What needs to be done:
Lines containing "else" should be pulled from the material below.

---

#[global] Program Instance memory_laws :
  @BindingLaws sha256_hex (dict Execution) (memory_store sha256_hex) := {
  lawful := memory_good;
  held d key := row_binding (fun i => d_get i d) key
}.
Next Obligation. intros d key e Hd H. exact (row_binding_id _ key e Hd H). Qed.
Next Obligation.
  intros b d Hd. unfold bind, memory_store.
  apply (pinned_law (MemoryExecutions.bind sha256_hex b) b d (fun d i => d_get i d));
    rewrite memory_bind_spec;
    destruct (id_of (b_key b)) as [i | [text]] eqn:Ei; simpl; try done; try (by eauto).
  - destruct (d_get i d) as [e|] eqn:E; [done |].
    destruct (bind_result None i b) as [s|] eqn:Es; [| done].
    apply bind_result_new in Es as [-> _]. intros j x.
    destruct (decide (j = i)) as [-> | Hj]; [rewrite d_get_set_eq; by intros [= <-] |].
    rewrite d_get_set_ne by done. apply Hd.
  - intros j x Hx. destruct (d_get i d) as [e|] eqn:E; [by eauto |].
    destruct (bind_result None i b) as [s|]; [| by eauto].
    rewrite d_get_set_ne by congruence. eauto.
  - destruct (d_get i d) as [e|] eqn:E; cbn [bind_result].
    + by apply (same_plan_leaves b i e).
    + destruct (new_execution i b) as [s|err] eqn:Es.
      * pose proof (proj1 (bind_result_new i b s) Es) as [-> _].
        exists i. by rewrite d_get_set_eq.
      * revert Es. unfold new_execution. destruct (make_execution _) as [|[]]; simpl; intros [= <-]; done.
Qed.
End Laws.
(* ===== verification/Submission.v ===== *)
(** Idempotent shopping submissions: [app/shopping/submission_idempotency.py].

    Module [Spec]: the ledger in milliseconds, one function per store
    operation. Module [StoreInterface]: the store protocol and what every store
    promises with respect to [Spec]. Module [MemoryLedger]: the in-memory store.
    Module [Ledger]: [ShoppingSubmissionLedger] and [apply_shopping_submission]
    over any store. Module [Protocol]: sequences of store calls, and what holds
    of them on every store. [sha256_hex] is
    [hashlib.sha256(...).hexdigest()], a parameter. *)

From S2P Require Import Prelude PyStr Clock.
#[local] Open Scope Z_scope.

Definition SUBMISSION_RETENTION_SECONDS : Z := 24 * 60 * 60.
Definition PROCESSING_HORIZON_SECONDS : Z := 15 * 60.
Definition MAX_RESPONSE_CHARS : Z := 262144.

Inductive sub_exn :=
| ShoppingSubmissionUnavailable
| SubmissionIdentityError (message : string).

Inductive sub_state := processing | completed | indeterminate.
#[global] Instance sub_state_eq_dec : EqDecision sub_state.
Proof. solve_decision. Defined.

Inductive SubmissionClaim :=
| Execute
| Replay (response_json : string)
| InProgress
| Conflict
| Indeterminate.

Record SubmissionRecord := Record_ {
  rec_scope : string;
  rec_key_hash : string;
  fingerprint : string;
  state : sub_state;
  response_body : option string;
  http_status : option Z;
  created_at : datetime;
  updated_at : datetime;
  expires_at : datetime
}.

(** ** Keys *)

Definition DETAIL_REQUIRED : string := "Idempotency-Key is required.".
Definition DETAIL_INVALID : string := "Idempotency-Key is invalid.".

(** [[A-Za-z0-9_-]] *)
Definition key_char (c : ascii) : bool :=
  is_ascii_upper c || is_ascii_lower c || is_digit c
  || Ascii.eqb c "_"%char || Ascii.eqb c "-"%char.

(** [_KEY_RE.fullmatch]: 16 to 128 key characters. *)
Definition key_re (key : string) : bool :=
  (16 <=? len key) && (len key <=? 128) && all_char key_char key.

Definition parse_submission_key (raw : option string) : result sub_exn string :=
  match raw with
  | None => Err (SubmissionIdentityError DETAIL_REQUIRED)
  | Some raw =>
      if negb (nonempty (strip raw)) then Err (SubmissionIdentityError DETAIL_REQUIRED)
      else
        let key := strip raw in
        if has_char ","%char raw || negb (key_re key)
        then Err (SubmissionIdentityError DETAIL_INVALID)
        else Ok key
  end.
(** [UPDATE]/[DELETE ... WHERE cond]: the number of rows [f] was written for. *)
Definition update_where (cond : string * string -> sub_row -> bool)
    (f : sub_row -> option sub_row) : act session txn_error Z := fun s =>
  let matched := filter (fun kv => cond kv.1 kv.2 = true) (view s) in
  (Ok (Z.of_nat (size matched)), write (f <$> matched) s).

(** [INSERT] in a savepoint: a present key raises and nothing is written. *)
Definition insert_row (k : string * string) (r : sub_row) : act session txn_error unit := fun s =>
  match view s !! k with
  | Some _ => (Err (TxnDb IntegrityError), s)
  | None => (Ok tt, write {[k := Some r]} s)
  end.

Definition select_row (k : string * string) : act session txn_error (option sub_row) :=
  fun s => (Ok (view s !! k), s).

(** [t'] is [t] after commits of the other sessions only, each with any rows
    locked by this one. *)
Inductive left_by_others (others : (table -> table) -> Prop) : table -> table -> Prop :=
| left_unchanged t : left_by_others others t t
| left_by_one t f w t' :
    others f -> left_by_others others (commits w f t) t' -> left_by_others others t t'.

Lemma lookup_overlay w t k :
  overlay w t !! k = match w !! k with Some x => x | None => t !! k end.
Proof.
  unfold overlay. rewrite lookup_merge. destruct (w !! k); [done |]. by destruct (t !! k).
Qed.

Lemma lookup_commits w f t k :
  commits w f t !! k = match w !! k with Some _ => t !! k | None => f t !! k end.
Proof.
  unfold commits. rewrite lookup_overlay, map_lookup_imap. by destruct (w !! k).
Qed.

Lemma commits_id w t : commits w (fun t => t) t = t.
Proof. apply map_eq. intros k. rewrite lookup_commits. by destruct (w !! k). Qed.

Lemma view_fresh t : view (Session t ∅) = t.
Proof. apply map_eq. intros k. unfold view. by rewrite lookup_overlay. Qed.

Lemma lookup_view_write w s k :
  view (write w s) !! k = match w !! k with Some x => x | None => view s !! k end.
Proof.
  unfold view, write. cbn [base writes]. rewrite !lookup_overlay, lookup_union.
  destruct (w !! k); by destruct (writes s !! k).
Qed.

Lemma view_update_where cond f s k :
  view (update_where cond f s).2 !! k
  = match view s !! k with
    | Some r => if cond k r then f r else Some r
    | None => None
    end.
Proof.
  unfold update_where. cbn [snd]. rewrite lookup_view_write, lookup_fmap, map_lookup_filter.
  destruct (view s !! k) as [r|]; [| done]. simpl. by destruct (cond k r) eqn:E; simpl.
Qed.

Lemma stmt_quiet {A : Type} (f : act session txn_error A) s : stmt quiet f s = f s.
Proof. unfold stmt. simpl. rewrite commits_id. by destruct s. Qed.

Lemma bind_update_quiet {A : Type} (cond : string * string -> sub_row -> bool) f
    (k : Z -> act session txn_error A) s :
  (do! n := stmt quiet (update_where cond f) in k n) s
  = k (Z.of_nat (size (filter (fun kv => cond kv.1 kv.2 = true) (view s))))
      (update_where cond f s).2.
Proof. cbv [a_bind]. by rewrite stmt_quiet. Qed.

---

Solution for this exercise:
      else
        else Ok key
    | Some r => if cond k r then f r else Some r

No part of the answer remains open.